El hermano imaginario, por Ana Guerberof Arenas

«¿Te parece bien acá? ¿Ya estás filmando? Bueno, es un poco difícil explicar cómo pasó todo. No sé si te voy a contar las cosas medio enquilombadas. Si vos querés que te aclare algo, avisame. Mirá, recuerdo que desde que yo era muy chiquito decía que tenía un hermano gemelo que se llamaba Alberto. Pero yo no tenía ningún hermano, claro, solo tenía dos hermanas mayores que yo: Verónica, que me llevaba diez años, y Marcela, cuatro. Con Marcela éramos más amigos por la edad, crecimos juntos.
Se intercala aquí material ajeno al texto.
(** * postal-go: a shallow embedding of the Postal API client

    The development follows the two source files of the package:
    [postal.go] (the transport core: [NewClient], [NewRequest], [Do],
    [CheckResponse]) and the two service files (the [Send], [SendRAW],
    [GetMessage] and [GetDeliveries] operations).

    The package sits on three parts of the Go standard library, which are
    modelled first, as far as the package exercises them:
    - [net/url]: parsing, reference resolution and printing of URLs;
    - [net/http]: header maps, request construction;
    - [encoding/json]: the JSON scanner, decoding by struct tags, encoding.

    A Go function that may panic returns an [Outcome]; a Go pair
    [(value, error)] is a pair of options, as both components can be nil
    or non-nil independently in this package.

    What the model leaves out is said where it is left out. In short:
    contexts and deadlines; the connection behind a response body (the
    draining and closing that [Do] defers); the text of most library
    errors; user information, IPv6 zones, and the coercion of invalid
    UTF-8 in the libraries; the decoding of envelope members into the
    fields of the embedded [*http.Response]. [int] is 64 bits wide. *)

From Stdlib Require Import ZArith String Ascii List Bool Lia.
From stdpp Require Import base strings gmap list option pretty sorting.

Open Scope Z_scope.

(** ** Outcomes: normal return or panic *)

Inductive Outcome (A : Type) : Type :=
| Return (a : A)
| Panic (msg : string).
Arguments Return {A} a.
Arguments Panic {A} msg.

Definition nil_dereference : string :=
  "runtime error: invalid memory address or nil pointer dereference".

(** ** Errors of the standard library, by kind and text

    A type error of the decoder is kept by the JSON kind it met and
    the Go type it could not store it in; the message the library
    prints also names the struct field, which is left out here. *)

Inductive StdError :=
| UrlError (msg : string)
| SyntaxError (msg : string)
| UnmarshalTypeError (value gotype : string)
| EOF
| UnexpectedEOF
| OtherError (msg : string).

(** A library call that reports failure through its [error] result. *)
Inductive Result (A : Type) : Type :=
| Ok (a : A)
| Err (e : StdError).
Arguments Ok {A} a.
Arguments Err {A} e.

Definition StdError_Error (e : StdError) : string :=
  match e with
  | UrlError msg => msg
  | SyntaxError msg => msg
  | UnmarshalTypeError value gotype =>
      "json: cannot unmarshal " +:+ value +:+ " into Go value of type " +:+ gotype
  | EOF => "EOF"
  | UnexpectedEOF => "unexpected EOF"
  | OtherError msg => msg
  end.

(** ** Bytes and the [strings] package *)

Definition code (c : ascii) : Z := Z.of_N (N_of_ascii c).

Definition between (lo hi c : ascii) : bool :=
  (code lo <=? code c) && (code c <=? code hi).

Definition is_lower (c : ascii) : bool := between "a" "z" c.
Definition is_upper (c : ascii) : bool := between "A" "Z" c.
Definition is_alpha (c : ascii) : bool := is_lower c || is_upper c.
Definition is_digit (c : ascii) : bool := between "0" "9" c.
Definition is_alnum (c : ascii) : bool := is_alpha c || is_digit c.

Definition dquote : ascii := "034"%char.

Fixpoint elem_char (c : ascii) (set : string) : bool :=
  match set with
  | EmptyString => false
  | String d set' => Ascii.eqb c d || elem_char c set'
  end.

Definition to_lower (c : ascii) : ascii :=
  if is_upper c then ascii_of_N (N_of_ascii c + 32) else c.
Definition to_upper (c : ascii) : ascii :=
  if is_lower c then ascii_of_N (N_of_ascii c - 32) else c.

Fixpoint map_string (f : ascii -> ascii) (s : string) : string :=
  match s with
  | EmptyString => EmptyString
  | String c s' => String (f c) (map_string f s')
  end.

Definition ToLower : string -> string := map_string to_lower.

Fixpoint any_char (p : ascii -> bool) (s : string) : bool :=
  match s with
  | EmptyString => false
  | String c s' => p c || any_char p s'
  end.

Definition HasPrefix (s p : string) : bool := String.prefix p s.

Fixpoint last_char (s : string) : option ascii :=
  match s with
  | EmptyString => None
  | String c EmptyString => Some c
  | String _ s' => last_char s'
  end.

Fixpoint drop_last (s : string) : string :=
  match s with
  | EmptyString => EmptyString
  | String _ EmptyString => EmptyString
  | String c s' => String c (drop_last s')
  end.

Fixpoint count_char (c : ascii) (s : string) : nat :=
  match s with
  | EmptyString => O
  | String d s' => (if Ascii.eqb c d then 1 else 0)%nat + count_char c s'
  end.

(** [strings.Cut] for a one-byte separator: text before the first
    separator, text after it, and whether one was found. *)
Fixpoint Cut (s : string) (sep : ascii) : string * string * bool :=
  match s with
  | EmptyString => (EmptyString, EmptyString, false)
  | String c s' =>
      if Ascii.eqb c sep then (EmptyString, s', true)
      else let '(before, after, found) := Cut s' sep in
           (String c before, after, found)
  end.

(** Split at the last occurrence of a byte: [s[:i]] and [s[i+1:]] for
    [i = strings.LastIndex(s, sep)], or [None] when [i < 0]. *)
Fixpoint cut_last (s : string) (sep : ascii) : option (string * string) :=
  match s with
  | EmptyString => None
  | String c s' =>
      match cut_last s' sep with
      | Some (before, after) => Some (String c before, after)
      | None => if Ascii.eqb c sep then Some (EmptyString, s') else None
      end
  end.

(** * Package [net/url] *)

Module url.

Record URL := mkURL {
  Scheme : string;
  Opaque : string;
  User : option string;      (* userinfo, in its printed form *)
  Host : string;
  Path : string;
  RawPath : string;
  OmitHost : bool;
  ForceQuery : bool;
  RawQuery : string;
  Fragment : string;
  RawFragment : string
}.

Definition zero : URL :=
  mkURL "" "" None "" "" "" false false "" "" "".

Inductive encoding := encodePath | encodeHost | encodeFragment.

Definition shouldEscape (c : ascii) (mode : encoding) : bool :=
  if is_alnum c then false
  else if (match mode with encodeHost => true | _ => false end)
          && (elem_char c "!$&'()*+,;=:[]<>" || Ascii.eqb c dquote) then false
  else if elem_char c "-_.~" then false
  else if elem_char c "$&+,/:;=?@" then
    match mode with
    | encodePath => Ascii.eqb c "?"
    | encodeFragment => false
    | encodeHost => true
    end
  else if (match mode with encodeFragment => true | _ => false end)
          && elem_char c "!()*" then false
  else true.

Definition ishex (c : ascii) : bool :=
  is_digit c || between "a" "f" c || between "A" "F" c.

Definition unhex (c : ascii) : Z :=
  if is_digit c then code c - code "0"
  else if between "a" "f" c then code c - code "a" + 10
  else if between "A" "F" c then code c - code "A" + 10
  else 0.

Definition hexdigit (n : Z) : ascii :=
  match String.get (Z.to_nat n) "0123456789ABCDEF" with
  | Some c => c
  | None => "0"%char
  end.

Definition byte_of (n : Z) : ascii := ascii_of_N (Z.to_N n).

(** [unescape]: percent-decoding. A malformed escape is an error; in a
    host, an ASCII byte that would need escaping is an error too, and
    an escape may only stand for a non-ASCII byte (or be [%25]). *)
Fixpoint unescape (s : string) (mode : encoding) : Result string :=
  match s with
  | EmptyString => Ok EmptyString
  | String c s' =>
      if Ascii.eqb c "%" then
        match s' with
        | String h1 (String h2 s'') =>
            if ishex h1 && ishex h2 then
              if (match mode with encodeHost => true | _ => false end)
                 && (unhex h1 <? 8)
                 && negb (Ascii.eqb h1 "2" && Ascii.eqb h2 "5")
              then Err (UrlError "invalid URL escape")
              else
                match unescape s'' mode with
                | Err e => Err e
                | Ok t => Ok (String (byte_of (unhex h1 * 16 + unhex h2)) t)
                end
            else Err (UrlError "invalid URL escape")
        | _ => Err (UrlError "invalid URL escape")
        end
      else if (match mode with encodeHost => true | _ => false end)
              && (code c <? 128) && shouldEscape c encodeHost
      then Err (UrlError "invalid character in host name")
      else
        match unescape s' mode with
        | Err e => Err e
        | Ok t => Ok (String c t)
        end
  end.

Fixpoint escape (s : string) (mode : encoding) : string :=
  match s with
  | EmptyString => EmptyString
  | String c s' =>
      if shouldEscape c mode
      then String "%" (String (hexdigit (code c / 16))
                         (String (hexdigit (code c mod 16)) (escape s' mode)))
      else String c (escape s' mode)
  end.

Definition validEncoded (s : string) (mode : encoding) : bool :=
  negb (any_char (fun c =>
          negb (elem_char c "!$&'()*+,;=:@[]%") && shouldEscape c mode) s).

Definition setPath (u : URL) (p : string) : Result URL :=
  match unescape p encodePath with
  | Err e => Err e
  | Ok path =>
      Ok (mkURL (Scheme u) (Opaque u) (User u) (Host u) path
             (if String.eqb p (escape path encodePath) then "" else p)
             (OmitHost u) (ForceQuery u) (RawQuery u)
             (Fragment u) (RawFragment u))
  end.

Definition setFragment (u : URL) (f : string) : Result URL :=
  match unescape f encodeFragment with
  | Err e => Err e
  | Ok frag =>
      Ok (mkURL (Scheme u) (Opaque u) (User u) (Host u) (Path u) (RawPath u)
             (OmitHost u) (ForceQuery u) (RawQuery u) frag
             (if String.eqb f (escape frag encodeFragment) then "" else f))
  end.

Definition EscapedPath (u : URL) : string :=
  if negb (String.eqb (RawPath u) "") && validEncoded (RawPath u) encodePath
     && (match unescape (RawPath u) encodePath with
         | Ok p => String.eqb p (Path u)
         | Err _ => false
         end)
  then RawPath u
  else if String.eqb (Path u) "*" then "*"
  else escape (Path u) encodePath.

Definition EscapedFragment (u : URL) : string :=
  if negb (String.eqb (RawFragment u) "")
     && validEncoded (RawFragment u) encodeFragment
     && (match unescape (RawFragment u) encodeFragment with
         | Ok f => String.eqb f (Fragment u)
         | Err _ => false
         end)
  then RawFragment u
  else escape (Fragment u) encodeFragment.

Definition stringContainsCTLByte (s : string) : bool :=
  any_char (fun c => (code c <? 32) || (code c =? 127)) s.

(** [getScheme]: the loop over the bytes of [rawURL]; [i] counts the
    bytes already seen. *)
Fixpoint getScheme_from (i : nat) (rest rawURL : string)
  : Result (string * string) :=
  match rest with
  | EmptyString => Ok (EmptyString, rawURL)
  | String c rest' =>
      if is_alpha c then getScheme_from (S i) rest' rawURL
      else if is_digit c || elem_char c "+-." then
        match i with
        | O => Ok (EmptyString, rawURL)
        | _ => getScheme_from (S i) rest' rawURL
        end
      else if Ascii.eqb c ":" then
        match i with
        | O => Err (UrlError "missing protocol scheme")
        | _ => Ok (String.substring 0 i rawURL, rest')
        end
      else Ok (EmptyString, rawURL)
  end.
»Así que todos se lo tomaban a joda ¿viste? No me extraña, un petiso como yo que hablaba con un ser imaginario, lo veían como un capricho de chico. Y me decían: “Ah, y tiene nombre y todo tu amigo invisible”. Y yo contestaba muy enojado para que lo entendieran bien: “No es mi amigo, es mi hermano gemelo”. Marcela se prendía de la invisibilidad. Imaginate el potencial tan enorme que tenía este personajes para nosotros. “Decile a Alberto que venga a jugar con nosotros”. Yo servía de médium o intérprete. Hacíamos programas de televisión donde Alberto era el invitado o jugábamos a las cartas y repartíamos para los tres, aunque yo jugaba por él. De repente yo decía: “Alberto dice que quiere un leche con Nesquik y galletitas” o cualquier otra boludez de esas. Era obvio que lo utilizaba para lo que yo quería pero también me hacía compañía. Antes de irme a dormir, por ejemplo, cuando apagaban la luz, me daba mucho miedo y entonces me ponía a hablar con él, muy bajito, sobre lo que íbamos a hacer al día siguiente. Después me fui haciendo grande, empecé a hablarle en silencio para no despertar sospechas o risas entre la gente grande. Tampoco querés que te tomen por loco. Pero ya te da una idea de que me ocurrían cosas a mí, así de bien chiquito.

»En la adolescencia medio lo borré por completo. ¿Sabés cuando soñás algo muy real y decís me voy a acordar, me voy a acordar, pero después te levantás y se te olvidó todo. Lo intentás pero no te acordás de nada. Así que bueno…abandoné un poco a Alberto. Pero creo que estaba presente, como si fuera una cosa de piel ¿viste? Era una presencia desdibujada. Pero realmente sí, poco a poco, todos nos fuimos olvidando de Alberto y quedó como una fantasía de chico, como cuando dicen: “De chiquito no podías decir ‘pantalón’ y decías ‘partalón’. Así quedó, como una fantasía.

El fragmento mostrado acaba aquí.